New employee addresses sick leave at county meeting

The first meeting of the year for the Potter County commissioners was called to order by Auditor Shawna Shaw on Jan. 8, with the first action being the oath of office given to new District Three commissioner Sandy Hagny by county Clerk of Courts Julie Kilian. Commissioner Bill Frost was elected chairman for another year.

States Attorney Craig Smith addressed the vacancy on the county commission, and because the board is at an even number at this point, the auditor is really the fifth commissioner until they elect someone, and could be the tie breaking vote. 

He told the board they should publicly note that there is a vacancy, and recommended putting an ad in the paper to see who is interested in the position. He said it could be addressed at the next meeting or a special meeting.

A potential opt out for secondary road taxes was brought to the board’s attention, and Smith said it expires this year. It was put in place for 10 years, and they have until July to do the opt out and it must be done this year in order to do the assessments to collect money next year. He said they will run out of money this year if they don’t.
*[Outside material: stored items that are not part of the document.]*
(* ===== verification/Answering.v ===== *)
(** * A validator at the other end of a socket

    The reference environment of the components that send a request and wait for its
    reply: a socket behind which a validator, given as a function from its state and a
    request to a reply and the state after it, answers each request at once.  What is
    proved is that a request sent and received for through a [ZmqConnection] is one
    application of that function. *)

From S2P Require Import Prelude GoLib Errors Protobuf Messaging.

Local Open Scope Z_scope.

(** The validator's state, the replies under way and the number of identifiers given
    out. *)
Record Peer (V : Type) := {
  peer_state : V;
  peer_inbox : list (list string);
  peer_ids : nat }.
Arguments peer_state {V} _.
Arguments peer_inbox {V} _.
Arguments peer_ids {V} _.

Section peer.
Context {V : Type} `{Proto Message, GoRuntime}.
(** The reply to a request message: its type, its content and the state after it;
    [None] when the request is not understood. *)
Context (serve : V → Message → option (Z * bytes * V)).

Definition peer_send (fr : list string) : Go (Peer V) (option error) := λ s,
  match frame_msg fr with
  | Some (_, m, None) =>
      match serve (peer_state s) m with
      | Some (t, b, v) =>
          match DumpMsg t b (Message_CorrelationId m) with
          | inr d => (Ret None, {| peer_state := v; peer_inbox := peer_inbox s ++ [[d]];
                                   peer_ids := peer_ids s |})
          | inl e => (Ret (Some e), s)
          end
      | None => (Ret None, s)
      end
  | _ => (Ret None, s)
  end.

Definition peer_recv : Go (Peer V) (error + list string) := λ s,
  match peer_inbox s with
  | [] => (Blocked, s)
  | fr :: rest => (Ret (inr fr), {| peer_state := peer_state s; peer_inbox := rest;
                                    peer_ids := peer_ids s |})
  end.

Definition peer_uuid : Go (Peer V) string := λ s,
  (Ret (pretty (peer_ids s)),
   {| peer_state := peer_state s; peer_inbox := peer_inbox s; peer_ids := S (peer_ids s) |}).

Definition peer_socket : ZmqSocket (Peer V) := {|
  SendMessage := peer_send; RecvMessage := peer_recv; NewV4 := peer_uuid;
  SocketClose := mret tt |}.

(** Nothing is under way. *)
Definition peer_ok (c : ZmqConnection (Peer V)) : Prop :=
  incoming c = ∅ ∧ peer_inbox (socket c) = [].
Definition peer_val (c : ZmqConnection (Peer V)) : V := peer_state (socket c).

#[local] Instance peer_sock : ZmqSocket (Peer V) := peer_socket.
Context `{!ProtoLaws Message, !ProtoTotal Message}.

(** A request and its reply. *)
Lemma peer_exchange fuel t b respType resp v c :
  peer_ok c →
  (∀ corr, serve (peer_val c) {| Message_MessageType := t; Message_CorrelationId := corr;
                                 Message_Content := b |} = Some (respType, resp, v)) →
  ∃ corr c1 c2,
    zmq_SendNewMsg t b c = (Ret (corr, None), c1) ∧
    zmq_RecvMsgWithId (S fuel) corr c1 =
      (Ret ("", Some {| Message_MessageType := respType; Message_CorrelationId := corr;
                        Message_Content := resp |}, None), c2) ∧
    peer_ok c2 ∧ peer_val c2 = v.
Proof.
  intros [Hinc Hbox] Hreply. destruct c as [ident u [st box n] inc]. simpl in *. subst.
  change (peer_val _) with st in Hreply. set (corr := pretty n).
  destruct (Marshal_total {| Message_MessageType := t; Message_CorrelationId := corr;
    Message_Content := b |}) as [d Hd].
  destruct (Marshal_total {| Message_MessageType := respType; Message_CorrelationId := corr;
    Message_Content := resp |}) as [d' Hd'].
  exists corr, {| identity := ident; uri := u; incoming := ∅;
       socket := {| peer_state := v; peer_inbox := [[d']]; peer_ids := S n |} |},
    {| identity := ident; uri := u; incoming := ∅;
       socket := {| peer_state := v; peer_inbox := []; peer_ids := S n |} |}.
  split; [|split; [|done]].
  - cbn -[pretty]. unfold zmq_SendNewMsg, zmq_SendNewMsgTo, zmq_SendMsgTo, zmq_SendData.
    unfold mbind, Go_bind, on_socket, zoom, GenerateId. cbn -[pretty].
    fold corr. unfold DumpMsg. rewrite Hd, decide_False by tauto. cbn -[pretty].
    unfold peer_send, frame_msg. cbn -[pretty].
    unfold LoadMsg. rewrite (Unmarshal_Marshal _ _ Hd). cbn -[pretty].
    rewrite Hreply. unfold DumpMsg. simpl. by rewrite Hd'.
  - simpl. unfold zmq_RecvMsgWithId. erewrite go_bind_Ret by done.
    cbn -[recv_loop]. rewrite lookup_empty.
    erewrite recv_loop_step; [|done|].
    2: { unfold frame_msg. simpl. unfold LoadMsg. by rewrite (Unmarshal_Marshal _ _ Hd'). }
    by rewrite decide_True.
Qed.
End peer.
Another matter he discussed with the board was the question of sick leave and how the county should apply it. He referenced the policy manual, and said it’s clear that employees begin to accumulate sick leave when they start working, but the question is when does that become applicable and when can the employee use it. A probationary employee accrues it, but has no right to take it in the first 90 days. He did think it could be made more clear. Hagny agreed that it should be clarified in the policy, so Smith will work on that for the next meeting.

He talked to the board about health insurance and Medicare policies, and how important it is to make sure they get it right. Zweber asked if the county should get out of the insurance business altogether. Hagny said that another county added to the paycheck of the Medicare eligible  employees which covered the benefits and saved the county money. Frost added that it has been a discussion in the past to get away from providing insurance and instead providing a wage increase for employees to purchase their own.

Highway maintenance employee Paul Miller told the commissioners that according to the handbook, he should have sick pay starting his first full day of employment. He wanted to make it clear that nothing was said to him when he started work about a 90 day probation period. He referenced other employers that offer sick pay and give it starting the first day of work. 

Smith told him what was discussed with the board regarding the policy, and explained how it accrues.

Miller told the states attorney  and commissioners that he thought it was wrong the county holds his money that’s he’s earned and won’t let him use it.

It was pointed out that he had a 90 day probationary period before getting any benefits. Miller said he started full time on Nov. 12, but worked part time prior to that. 

Miller said there is a formula that, if he left the job after eight months, that the county would have to pay him on his sick leave, and asked how that’s right that he can’t use it while he’s here, but they will pay him if he quits in eight months. Smith explained that it’s a benefit and not an entitlement, and Miller said that if they don’t want to give it, then don’t offer it. 

Smith will make proper reference using different language to clarify the policy on sick leave.

He repeated that it is necessary for the board to show the commissioner vacancy and put it on record that at a later date the board will fill it.

The legal minutes are published in the Jan. 17 edition of the News, and are online at or The next meeting is scheduled for Tuesday, Feb. 5 at 1 p.m.